■ **PROBLEM REQUIREMENTS**:
Quote the entries below from the line with "analyze_changes_with_options g changes" through the line with "(filter (λ c, phase_index", both ends included, and only those lines.

┌─ MATERIALS PROVIDED

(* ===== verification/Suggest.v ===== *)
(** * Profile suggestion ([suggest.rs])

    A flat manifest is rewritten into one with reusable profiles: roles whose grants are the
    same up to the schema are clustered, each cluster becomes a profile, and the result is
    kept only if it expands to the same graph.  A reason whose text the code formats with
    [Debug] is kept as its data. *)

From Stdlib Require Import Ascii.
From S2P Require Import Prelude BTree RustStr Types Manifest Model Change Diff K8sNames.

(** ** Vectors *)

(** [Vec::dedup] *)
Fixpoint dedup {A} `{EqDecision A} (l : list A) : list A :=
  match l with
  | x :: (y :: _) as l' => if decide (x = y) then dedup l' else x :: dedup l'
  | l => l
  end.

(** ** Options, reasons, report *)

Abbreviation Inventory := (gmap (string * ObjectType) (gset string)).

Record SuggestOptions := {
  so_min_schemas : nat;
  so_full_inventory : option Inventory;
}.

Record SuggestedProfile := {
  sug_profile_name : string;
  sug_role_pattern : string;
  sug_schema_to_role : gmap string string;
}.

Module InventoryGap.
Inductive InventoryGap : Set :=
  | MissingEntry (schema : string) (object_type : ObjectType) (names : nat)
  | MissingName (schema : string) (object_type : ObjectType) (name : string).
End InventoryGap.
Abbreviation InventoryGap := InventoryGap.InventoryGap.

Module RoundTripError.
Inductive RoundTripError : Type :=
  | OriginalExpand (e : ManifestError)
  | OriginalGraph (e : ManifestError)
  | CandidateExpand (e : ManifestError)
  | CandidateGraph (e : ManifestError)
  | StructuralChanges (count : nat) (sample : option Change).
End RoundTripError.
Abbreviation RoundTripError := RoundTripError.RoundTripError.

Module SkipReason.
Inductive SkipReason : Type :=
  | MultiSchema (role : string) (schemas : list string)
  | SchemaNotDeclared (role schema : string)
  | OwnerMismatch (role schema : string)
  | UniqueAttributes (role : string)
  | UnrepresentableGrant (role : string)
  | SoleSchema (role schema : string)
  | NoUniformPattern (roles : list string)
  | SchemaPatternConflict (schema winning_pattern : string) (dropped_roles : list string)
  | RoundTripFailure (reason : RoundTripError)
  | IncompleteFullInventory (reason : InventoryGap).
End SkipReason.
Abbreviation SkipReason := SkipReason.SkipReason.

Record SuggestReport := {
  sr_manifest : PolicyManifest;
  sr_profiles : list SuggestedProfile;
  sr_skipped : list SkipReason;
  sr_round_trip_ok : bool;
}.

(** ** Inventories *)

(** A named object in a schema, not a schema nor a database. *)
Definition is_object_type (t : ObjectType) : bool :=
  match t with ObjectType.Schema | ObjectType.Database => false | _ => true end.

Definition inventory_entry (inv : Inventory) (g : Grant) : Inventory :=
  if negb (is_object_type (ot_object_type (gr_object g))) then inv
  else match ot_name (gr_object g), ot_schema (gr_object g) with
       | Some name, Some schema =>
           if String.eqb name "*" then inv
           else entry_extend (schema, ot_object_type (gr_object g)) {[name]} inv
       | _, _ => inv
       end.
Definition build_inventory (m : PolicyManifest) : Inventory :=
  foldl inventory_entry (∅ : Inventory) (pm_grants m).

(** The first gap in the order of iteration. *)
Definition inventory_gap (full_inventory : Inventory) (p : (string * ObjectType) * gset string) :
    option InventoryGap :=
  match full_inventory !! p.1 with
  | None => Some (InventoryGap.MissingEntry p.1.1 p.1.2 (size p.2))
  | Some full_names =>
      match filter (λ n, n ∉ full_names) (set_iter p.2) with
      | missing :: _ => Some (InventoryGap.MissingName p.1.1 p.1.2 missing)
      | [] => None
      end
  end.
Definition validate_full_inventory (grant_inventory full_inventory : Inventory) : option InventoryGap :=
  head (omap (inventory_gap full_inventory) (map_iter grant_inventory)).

└─
┌─ MATERIALS PROVIDED

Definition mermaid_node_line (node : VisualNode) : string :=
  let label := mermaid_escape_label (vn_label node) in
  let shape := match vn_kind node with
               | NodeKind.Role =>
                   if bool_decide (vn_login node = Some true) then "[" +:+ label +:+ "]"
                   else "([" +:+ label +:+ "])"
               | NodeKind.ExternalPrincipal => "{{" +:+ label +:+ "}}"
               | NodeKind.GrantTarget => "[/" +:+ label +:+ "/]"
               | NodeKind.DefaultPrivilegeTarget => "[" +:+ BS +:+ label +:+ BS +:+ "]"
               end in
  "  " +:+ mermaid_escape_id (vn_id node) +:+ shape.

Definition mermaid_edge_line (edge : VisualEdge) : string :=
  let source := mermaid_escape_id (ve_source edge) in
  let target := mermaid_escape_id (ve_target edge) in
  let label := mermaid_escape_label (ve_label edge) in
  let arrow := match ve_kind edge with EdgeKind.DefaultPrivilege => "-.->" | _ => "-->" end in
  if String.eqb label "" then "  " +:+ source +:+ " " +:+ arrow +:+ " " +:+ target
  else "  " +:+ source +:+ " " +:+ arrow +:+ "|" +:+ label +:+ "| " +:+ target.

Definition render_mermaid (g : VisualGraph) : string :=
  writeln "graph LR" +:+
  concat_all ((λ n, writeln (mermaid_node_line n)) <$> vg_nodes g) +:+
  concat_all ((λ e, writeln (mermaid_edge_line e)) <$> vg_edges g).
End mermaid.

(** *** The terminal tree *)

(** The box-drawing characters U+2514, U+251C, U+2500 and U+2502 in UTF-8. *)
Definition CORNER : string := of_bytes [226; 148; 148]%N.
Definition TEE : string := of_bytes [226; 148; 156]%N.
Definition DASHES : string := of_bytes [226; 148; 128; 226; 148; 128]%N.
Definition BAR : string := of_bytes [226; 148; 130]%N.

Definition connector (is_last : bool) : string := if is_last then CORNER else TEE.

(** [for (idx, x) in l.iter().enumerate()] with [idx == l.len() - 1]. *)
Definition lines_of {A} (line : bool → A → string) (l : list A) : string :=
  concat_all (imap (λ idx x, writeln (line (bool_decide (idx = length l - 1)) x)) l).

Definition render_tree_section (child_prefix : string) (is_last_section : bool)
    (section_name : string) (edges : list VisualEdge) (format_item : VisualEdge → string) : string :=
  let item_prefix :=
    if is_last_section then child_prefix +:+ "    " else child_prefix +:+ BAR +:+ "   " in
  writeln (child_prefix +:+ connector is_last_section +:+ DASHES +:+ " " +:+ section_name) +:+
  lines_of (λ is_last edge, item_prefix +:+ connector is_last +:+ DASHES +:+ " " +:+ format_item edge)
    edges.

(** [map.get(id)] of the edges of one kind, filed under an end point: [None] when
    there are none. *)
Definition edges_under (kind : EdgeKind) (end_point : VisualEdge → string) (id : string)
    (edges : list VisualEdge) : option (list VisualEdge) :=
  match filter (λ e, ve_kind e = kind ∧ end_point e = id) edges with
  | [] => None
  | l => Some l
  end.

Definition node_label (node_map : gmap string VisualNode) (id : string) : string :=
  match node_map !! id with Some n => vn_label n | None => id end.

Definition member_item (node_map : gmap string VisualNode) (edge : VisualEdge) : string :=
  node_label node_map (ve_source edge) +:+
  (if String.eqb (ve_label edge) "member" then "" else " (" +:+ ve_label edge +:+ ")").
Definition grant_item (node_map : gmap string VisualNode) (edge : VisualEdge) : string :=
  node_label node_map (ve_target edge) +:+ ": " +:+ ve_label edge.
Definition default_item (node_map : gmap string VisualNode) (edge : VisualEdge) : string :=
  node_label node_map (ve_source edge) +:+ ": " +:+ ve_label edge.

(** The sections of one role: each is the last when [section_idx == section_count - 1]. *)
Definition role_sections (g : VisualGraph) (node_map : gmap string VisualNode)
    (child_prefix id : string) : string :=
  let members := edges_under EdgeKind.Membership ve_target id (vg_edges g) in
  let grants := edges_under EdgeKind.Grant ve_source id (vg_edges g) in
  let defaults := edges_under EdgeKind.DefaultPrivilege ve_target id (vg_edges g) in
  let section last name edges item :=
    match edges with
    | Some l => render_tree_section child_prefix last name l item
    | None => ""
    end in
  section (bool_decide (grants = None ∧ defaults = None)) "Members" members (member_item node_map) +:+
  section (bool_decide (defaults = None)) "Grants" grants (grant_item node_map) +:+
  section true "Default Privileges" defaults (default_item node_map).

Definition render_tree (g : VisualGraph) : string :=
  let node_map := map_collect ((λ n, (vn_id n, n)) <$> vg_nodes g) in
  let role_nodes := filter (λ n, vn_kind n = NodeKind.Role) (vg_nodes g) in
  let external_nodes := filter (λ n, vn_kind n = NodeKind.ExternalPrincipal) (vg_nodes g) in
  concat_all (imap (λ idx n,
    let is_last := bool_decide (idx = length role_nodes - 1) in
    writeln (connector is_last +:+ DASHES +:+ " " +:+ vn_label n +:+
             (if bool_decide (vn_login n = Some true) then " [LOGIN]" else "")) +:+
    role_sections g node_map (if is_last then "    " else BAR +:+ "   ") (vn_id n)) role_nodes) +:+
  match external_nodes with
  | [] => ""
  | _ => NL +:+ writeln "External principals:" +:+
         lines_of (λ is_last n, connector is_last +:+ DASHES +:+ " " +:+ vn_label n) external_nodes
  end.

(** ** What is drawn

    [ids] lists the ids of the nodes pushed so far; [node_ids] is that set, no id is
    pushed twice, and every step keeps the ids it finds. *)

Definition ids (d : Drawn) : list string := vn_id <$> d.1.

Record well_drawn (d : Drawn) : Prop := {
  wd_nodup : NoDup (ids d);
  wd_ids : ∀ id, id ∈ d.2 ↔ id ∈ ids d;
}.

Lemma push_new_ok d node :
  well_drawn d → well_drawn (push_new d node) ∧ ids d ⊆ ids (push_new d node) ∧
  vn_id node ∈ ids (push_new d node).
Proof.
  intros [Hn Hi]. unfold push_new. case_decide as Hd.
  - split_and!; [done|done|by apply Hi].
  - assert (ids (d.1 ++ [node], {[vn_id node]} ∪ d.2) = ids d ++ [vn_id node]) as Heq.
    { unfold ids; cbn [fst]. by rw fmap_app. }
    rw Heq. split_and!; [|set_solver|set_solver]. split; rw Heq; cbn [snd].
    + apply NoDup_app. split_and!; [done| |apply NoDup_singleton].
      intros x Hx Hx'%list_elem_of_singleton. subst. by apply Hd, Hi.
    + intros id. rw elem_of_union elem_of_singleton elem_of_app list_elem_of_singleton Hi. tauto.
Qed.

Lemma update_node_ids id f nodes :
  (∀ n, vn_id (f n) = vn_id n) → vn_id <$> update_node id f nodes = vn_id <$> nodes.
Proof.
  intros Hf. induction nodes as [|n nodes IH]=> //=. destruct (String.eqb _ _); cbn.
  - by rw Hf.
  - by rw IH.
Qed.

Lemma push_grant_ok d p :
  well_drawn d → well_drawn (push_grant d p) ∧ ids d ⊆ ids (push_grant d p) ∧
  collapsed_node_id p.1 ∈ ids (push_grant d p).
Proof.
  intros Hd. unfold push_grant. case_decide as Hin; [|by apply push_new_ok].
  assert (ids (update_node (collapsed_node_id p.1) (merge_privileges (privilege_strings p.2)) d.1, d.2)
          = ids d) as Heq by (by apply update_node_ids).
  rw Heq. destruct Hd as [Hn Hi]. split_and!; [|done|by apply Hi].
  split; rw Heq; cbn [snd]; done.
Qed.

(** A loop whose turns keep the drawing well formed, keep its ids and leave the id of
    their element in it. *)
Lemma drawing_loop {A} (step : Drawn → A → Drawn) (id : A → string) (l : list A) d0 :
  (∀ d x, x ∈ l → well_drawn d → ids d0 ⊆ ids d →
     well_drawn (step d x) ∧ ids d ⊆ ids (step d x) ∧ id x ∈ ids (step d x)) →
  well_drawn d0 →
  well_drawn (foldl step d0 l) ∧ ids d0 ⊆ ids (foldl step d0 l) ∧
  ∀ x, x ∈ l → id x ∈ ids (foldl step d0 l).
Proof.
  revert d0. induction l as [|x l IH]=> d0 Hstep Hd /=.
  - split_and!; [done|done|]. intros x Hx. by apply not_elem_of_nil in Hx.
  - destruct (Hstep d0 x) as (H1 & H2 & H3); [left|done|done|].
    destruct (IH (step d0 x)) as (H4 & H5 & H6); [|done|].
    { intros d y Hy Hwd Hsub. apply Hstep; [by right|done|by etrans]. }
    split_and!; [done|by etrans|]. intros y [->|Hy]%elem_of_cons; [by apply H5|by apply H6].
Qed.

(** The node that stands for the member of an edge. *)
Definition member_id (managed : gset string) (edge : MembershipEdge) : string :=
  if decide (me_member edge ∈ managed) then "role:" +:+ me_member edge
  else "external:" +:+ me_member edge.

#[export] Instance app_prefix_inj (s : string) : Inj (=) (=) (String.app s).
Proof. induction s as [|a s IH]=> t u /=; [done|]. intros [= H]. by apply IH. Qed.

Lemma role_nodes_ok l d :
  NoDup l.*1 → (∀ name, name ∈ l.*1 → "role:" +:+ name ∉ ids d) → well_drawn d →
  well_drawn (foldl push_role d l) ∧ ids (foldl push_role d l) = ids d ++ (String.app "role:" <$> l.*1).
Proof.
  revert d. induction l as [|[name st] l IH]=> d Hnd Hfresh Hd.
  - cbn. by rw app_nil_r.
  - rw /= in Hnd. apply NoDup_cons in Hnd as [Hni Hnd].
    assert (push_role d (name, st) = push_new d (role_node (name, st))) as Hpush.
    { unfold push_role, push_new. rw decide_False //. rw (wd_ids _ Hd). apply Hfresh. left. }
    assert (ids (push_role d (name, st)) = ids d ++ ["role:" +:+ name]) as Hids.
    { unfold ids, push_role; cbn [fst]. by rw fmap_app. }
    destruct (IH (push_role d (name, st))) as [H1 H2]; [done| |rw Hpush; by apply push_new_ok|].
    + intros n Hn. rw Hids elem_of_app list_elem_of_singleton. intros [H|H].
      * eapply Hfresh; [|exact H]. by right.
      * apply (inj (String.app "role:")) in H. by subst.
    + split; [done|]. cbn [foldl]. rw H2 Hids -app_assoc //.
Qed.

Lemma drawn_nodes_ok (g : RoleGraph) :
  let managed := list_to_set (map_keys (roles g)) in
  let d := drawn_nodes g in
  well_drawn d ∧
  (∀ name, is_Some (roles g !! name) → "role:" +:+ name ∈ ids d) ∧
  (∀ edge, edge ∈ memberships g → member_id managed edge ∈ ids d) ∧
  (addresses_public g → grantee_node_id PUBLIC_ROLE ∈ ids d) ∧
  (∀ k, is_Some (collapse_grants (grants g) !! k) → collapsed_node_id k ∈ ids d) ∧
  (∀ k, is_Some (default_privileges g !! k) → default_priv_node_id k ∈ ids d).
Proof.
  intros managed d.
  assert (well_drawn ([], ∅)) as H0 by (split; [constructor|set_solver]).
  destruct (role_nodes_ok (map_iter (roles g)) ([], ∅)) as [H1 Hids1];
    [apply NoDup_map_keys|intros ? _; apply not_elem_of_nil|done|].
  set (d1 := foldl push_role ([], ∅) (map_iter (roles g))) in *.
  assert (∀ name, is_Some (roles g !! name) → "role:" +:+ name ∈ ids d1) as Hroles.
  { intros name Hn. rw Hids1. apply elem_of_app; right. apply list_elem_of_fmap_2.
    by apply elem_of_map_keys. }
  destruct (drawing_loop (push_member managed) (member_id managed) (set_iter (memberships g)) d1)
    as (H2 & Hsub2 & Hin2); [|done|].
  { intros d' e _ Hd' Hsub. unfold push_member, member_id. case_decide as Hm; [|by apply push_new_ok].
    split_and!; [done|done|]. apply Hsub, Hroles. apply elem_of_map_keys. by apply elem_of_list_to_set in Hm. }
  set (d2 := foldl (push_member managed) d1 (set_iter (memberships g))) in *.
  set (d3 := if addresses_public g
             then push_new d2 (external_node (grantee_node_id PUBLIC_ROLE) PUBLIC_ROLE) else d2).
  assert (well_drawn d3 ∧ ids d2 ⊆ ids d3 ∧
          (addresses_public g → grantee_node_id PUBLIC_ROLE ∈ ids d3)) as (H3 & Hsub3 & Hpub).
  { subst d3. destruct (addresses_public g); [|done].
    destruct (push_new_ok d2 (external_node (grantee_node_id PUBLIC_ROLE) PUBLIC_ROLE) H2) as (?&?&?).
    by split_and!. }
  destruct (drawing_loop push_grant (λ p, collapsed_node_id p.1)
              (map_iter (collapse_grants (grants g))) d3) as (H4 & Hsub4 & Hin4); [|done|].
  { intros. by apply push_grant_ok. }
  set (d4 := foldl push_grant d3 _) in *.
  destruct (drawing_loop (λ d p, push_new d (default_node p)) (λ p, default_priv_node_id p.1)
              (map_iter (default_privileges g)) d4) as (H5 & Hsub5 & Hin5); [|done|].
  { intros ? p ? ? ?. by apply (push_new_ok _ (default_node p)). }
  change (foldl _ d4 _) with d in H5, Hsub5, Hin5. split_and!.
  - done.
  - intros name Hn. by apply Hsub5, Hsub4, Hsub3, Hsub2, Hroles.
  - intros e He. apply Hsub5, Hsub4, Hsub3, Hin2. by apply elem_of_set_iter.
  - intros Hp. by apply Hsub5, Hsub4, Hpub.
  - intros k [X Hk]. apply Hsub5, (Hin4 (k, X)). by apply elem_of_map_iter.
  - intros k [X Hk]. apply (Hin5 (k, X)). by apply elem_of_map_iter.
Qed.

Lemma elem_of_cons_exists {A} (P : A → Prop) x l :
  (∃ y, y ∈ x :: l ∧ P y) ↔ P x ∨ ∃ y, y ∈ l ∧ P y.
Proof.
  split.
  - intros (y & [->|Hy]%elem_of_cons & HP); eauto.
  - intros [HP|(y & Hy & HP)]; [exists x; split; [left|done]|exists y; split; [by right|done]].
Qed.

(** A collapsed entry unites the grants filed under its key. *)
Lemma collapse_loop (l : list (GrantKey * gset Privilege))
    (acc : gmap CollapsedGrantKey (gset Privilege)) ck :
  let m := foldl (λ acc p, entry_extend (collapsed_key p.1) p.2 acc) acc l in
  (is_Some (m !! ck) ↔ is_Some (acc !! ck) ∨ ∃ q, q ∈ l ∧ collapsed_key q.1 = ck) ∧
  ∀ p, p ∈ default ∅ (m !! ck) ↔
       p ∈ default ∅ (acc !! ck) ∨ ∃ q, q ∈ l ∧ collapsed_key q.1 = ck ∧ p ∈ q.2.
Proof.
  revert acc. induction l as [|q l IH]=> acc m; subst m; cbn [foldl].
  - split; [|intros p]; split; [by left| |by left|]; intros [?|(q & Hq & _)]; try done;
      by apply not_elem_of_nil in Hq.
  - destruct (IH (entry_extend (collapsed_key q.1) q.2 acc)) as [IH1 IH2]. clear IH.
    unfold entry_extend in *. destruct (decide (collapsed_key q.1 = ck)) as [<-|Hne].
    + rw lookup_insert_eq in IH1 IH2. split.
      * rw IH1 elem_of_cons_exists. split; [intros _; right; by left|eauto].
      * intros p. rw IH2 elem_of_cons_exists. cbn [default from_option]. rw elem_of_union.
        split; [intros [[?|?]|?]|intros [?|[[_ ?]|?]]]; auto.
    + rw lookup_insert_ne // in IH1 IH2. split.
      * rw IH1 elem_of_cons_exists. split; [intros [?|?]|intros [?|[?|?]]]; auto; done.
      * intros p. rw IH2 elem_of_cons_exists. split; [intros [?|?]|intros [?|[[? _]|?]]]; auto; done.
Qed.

└─
┌─ MATERIALS PROVIDED

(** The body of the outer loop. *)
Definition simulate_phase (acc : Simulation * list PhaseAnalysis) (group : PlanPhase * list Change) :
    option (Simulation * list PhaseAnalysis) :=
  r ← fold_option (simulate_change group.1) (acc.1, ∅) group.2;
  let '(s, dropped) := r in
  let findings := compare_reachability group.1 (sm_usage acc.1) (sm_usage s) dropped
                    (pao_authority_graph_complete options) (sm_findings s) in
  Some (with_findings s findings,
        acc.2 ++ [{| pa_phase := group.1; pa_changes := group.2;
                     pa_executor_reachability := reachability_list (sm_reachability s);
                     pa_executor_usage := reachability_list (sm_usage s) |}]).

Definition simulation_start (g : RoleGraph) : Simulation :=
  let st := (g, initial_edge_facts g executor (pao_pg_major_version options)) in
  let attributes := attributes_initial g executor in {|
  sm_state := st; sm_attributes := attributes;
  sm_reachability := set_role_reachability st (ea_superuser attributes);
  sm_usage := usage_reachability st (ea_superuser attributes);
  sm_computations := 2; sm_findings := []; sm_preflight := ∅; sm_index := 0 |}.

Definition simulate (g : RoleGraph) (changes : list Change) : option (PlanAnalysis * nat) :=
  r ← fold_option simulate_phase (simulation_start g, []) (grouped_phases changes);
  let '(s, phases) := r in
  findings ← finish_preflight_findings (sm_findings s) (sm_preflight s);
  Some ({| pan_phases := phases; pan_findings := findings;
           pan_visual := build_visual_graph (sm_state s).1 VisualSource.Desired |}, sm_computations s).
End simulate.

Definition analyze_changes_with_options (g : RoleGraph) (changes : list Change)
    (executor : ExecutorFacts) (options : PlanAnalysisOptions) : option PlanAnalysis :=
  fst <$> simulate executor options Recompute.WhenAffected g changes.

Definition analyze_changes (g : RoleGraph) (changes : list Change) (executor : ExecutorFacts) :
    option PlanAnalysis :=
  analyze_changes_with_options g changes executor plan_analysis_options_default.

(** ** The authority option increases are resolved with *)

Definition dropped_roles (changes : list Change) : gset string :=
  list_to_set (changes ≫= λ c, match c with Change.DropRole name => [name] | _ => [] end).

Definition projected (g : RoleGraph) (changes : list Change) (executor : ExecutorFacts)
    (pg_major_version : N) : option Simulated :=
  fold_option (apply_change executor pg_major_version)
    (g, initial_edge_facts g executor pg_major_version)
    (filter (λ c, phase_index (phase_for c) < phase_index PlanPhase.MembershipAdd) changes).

└─

■ **RESPONSE AREA**:
  analyze_changes_with_options g changes executor plan_analysis_options_default.

(** ** The authority option increases are resolved with *)

Definition dropped_roles (changes : list Change) : gset string :=
  list_to_set (changes ≫= λ c, match c with Change.DropRole name => [name] | _ => [] end).

Definition projected (g : RoleGraph) (changes : list Change) (executor : ExecutorFacts)
    (pg_major_version : N) : option Simulated :=
  fold_option (apply_change executor pg_major_version)
    (g, initial_edge_facts g executor pg_major_version)
    (filter (λ c, phase_index (phase_for c) < phase_index PlanPhase.MembershipAdd) changes).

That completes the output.